Extracted data.
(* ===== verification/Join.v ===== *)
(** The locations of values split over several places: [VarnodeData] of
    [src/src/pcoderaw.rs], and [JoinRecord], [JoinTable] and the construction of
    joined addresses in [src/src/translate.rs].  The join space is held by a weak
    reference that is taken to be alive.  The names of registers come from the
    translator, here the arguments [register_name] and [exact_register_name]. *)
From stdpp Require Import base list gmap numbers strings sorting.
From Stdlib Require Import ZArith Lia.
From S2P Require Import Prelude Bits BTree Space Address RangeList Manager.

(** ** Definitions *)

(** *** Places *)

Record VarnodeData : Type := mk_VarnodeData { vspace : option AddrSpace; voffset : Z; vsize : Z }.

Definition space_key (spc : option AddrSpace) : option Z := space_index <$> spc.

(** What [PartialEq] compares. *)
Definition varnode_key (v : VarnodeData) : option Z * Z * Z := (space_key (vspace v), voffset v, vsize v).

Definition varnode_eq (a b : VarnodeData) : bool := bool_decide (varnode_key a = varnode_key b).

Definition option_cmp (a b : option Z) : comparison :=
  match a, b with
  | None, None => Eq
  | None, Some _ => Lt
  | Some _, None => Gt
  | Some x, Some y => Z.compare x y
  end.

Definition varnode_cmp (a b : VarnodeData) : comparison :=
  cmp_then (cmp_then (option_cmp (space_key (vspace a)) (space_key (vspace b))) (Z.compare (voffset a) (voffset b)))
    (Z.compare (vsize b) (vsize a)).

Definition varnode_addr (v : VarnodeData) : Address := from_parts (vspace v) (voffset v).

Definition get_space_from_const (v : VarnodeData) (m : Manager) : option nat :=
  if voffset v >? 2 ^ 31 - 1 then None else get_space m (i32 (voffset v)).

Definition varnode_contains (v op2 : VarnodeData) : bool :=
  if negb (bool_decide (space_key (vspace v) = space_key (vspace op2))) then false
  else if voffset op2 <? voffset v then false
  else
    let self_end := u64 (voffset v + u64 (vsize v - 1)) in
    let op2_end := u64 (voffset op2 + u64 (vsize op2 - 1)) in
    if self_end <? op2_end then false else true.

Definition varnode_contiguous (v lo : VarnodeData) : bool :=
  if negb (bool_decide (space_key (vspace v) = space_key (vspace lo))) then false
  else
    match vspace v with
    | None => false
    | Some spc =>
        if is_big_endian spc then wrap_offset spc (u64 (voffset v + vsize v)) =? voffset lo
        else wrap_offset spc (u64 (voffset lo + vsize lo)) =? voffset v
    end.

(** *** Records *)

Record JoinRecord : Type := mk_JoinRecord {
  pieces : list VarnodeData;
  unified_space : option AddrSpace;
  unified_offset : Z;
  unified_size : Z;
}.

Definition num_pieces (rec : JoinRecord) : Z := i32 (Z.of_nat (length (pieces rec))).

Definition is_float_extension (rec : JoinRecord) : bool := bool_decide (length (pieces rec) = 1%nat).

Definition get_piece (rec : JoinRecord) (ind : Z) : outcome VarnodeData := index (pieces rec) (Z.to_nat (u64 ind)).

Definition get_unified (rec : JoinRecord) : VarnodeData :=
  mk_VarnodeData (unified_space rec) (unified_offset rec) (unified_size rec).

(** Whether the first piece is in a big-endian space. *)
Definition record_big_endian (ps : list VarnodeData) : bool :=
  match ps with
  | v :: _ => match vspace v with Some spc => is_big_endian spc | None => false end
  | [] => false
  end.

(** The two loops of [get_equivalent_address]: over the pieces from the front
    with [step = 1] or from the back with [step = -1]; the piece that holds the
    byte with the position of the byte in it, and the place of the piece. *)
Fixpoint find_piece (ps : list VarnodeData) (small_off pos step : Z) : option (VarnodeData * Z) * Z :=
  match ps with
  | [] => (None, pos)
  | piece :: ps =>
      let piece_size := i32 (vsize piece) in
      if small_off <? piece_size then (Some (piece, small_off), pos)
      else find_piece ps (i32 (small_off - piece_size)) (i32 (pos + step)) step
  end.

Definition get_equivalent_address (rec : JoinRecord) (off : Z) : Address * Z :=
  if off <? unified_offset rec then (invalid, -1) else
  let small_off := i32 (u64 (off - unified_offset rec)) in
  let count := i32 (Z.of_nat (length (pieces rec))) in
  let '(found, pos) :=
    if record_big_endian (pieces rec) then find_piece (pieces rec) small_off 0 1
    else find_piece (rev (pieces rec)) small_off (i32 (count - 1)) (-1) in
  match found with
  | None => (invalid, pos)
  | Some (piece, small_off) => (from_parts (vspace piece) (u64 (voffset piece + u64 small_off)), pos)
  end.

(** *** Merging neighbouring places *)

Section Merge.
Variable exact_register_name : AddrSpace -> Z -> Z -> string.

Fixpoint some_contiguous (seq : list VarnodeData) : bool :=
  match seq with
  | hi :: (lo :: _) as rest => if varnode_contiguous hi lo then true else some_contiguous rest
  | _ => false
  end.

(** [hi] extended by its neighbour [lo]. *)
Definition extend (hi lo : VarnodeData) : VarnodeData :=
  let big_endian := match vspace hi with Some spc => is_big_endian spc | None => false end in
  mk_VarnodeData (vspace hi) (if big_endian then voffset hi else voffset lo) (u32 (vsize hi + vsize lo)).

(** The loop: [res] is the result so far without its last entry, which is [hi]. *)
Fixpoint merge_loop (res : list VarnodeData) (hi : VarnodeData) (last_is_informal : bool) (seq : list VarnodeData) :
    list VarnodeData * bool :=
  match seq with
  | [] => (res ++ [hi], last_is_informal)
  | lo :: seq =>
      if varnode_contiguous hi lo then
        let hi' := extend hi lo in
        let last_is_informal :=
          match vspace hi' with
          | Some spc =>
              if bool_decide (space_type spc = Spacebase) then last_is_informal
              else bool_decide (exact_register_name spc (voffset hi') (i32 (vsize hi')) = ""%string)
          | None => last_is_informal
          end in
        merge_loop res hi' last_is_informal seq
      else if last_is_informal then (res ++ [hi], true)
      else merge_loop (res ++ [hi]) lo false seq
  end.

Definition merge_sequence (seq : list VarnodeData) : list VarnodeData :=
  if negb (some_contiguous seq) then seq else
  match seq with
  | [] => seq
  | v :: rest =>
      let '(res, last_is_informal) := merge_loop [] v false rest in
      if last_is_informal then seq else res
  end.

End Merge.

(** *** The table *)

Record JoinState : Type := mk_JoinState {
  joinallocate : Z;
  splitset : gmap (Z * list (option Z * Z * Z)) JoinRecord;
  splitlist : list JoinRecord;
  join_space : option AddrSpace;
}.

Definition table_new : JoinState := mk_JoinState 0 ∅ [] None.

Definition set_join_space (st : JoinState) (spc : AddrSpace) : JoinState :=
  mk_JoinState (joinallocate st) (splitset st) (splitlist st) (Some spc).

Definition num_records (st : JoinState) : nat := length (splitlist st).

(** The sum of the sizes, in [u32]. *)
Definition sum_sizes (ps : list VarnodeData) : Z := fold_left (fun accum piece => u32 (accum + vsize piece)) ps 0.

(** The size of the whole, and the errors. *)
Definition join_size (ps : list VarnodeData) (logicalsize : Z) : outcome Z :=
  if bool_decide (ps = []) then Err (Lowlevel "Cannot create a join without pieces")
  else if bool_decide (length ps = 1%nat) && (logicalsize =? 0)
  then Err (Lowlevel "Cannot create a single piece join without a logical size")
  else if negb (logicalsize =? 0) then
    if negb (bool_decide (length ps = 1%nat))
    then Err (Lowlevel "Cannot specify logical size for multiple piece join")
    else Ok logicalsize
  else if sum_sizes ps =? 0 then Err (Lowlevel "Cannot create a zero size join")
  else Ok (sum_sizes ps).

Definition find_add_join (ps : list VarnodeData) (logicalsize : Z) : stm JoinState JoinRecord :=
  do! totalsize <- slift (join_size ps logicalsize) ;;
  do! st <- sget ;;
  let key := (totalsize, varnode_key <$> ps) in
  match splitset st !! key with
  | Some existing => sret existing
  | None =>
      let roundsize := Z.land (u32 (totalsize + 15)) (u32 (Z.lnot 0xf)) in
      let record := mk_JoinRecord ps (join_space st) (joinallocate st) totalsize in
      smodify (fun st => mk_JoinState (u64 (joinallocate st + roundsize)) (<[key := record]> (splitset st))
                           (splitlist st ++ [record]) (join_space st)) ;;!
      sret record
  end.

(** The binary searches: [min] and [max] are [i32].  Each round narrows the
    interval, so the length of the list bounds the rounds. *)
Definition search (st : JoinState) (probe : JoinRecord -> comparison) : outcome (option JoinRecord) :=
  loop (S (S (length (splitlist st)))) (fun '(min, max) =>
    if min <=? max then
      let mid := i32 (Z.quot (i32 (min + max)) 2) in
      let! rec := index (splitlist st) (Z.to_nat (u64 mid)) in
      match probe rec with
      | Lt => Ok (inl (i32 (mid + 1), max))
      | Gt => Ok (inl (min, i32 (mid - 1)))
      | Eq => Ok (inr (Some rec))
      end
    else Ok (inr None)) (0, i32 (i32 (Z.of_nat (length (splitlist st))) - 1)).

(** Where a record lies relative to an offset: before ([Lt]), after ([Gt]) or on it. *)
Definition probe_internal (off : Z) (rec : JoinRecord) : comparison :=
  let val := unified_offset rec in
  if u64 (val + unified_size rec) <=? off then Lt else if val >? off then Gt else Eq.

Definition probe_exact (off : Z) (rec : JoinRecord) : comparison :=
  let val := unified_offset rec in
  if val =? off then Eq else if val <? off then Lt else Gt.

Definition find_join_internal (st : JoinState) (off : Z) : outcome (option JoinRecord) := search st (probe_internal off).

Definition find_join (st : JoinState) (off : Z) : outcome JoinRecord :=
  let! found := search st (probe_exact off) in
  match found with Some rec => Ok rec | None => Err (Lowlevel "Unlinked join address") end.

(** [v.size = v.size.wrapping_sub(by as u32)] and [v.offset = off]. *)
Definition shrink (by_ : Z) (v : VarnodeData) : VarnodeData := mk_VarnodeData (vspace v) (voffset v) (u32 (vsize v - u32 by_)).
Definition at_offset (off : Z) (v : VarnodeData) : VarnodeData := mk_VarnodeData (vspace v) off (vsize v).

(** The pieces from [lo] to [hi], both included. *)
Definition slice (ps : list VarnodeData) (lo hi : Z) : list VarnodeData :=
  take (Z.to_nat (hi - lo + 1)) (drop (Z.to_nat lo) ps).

Work instructions.
Identify every line above that includes the word "count", and show those lines.

Your solution.
  let count := i32 (Z.of_nat (length (pieces rec))) in
    else find_piece (rev (pieces rec)) small_off (i32 (count - 1)) (-1) in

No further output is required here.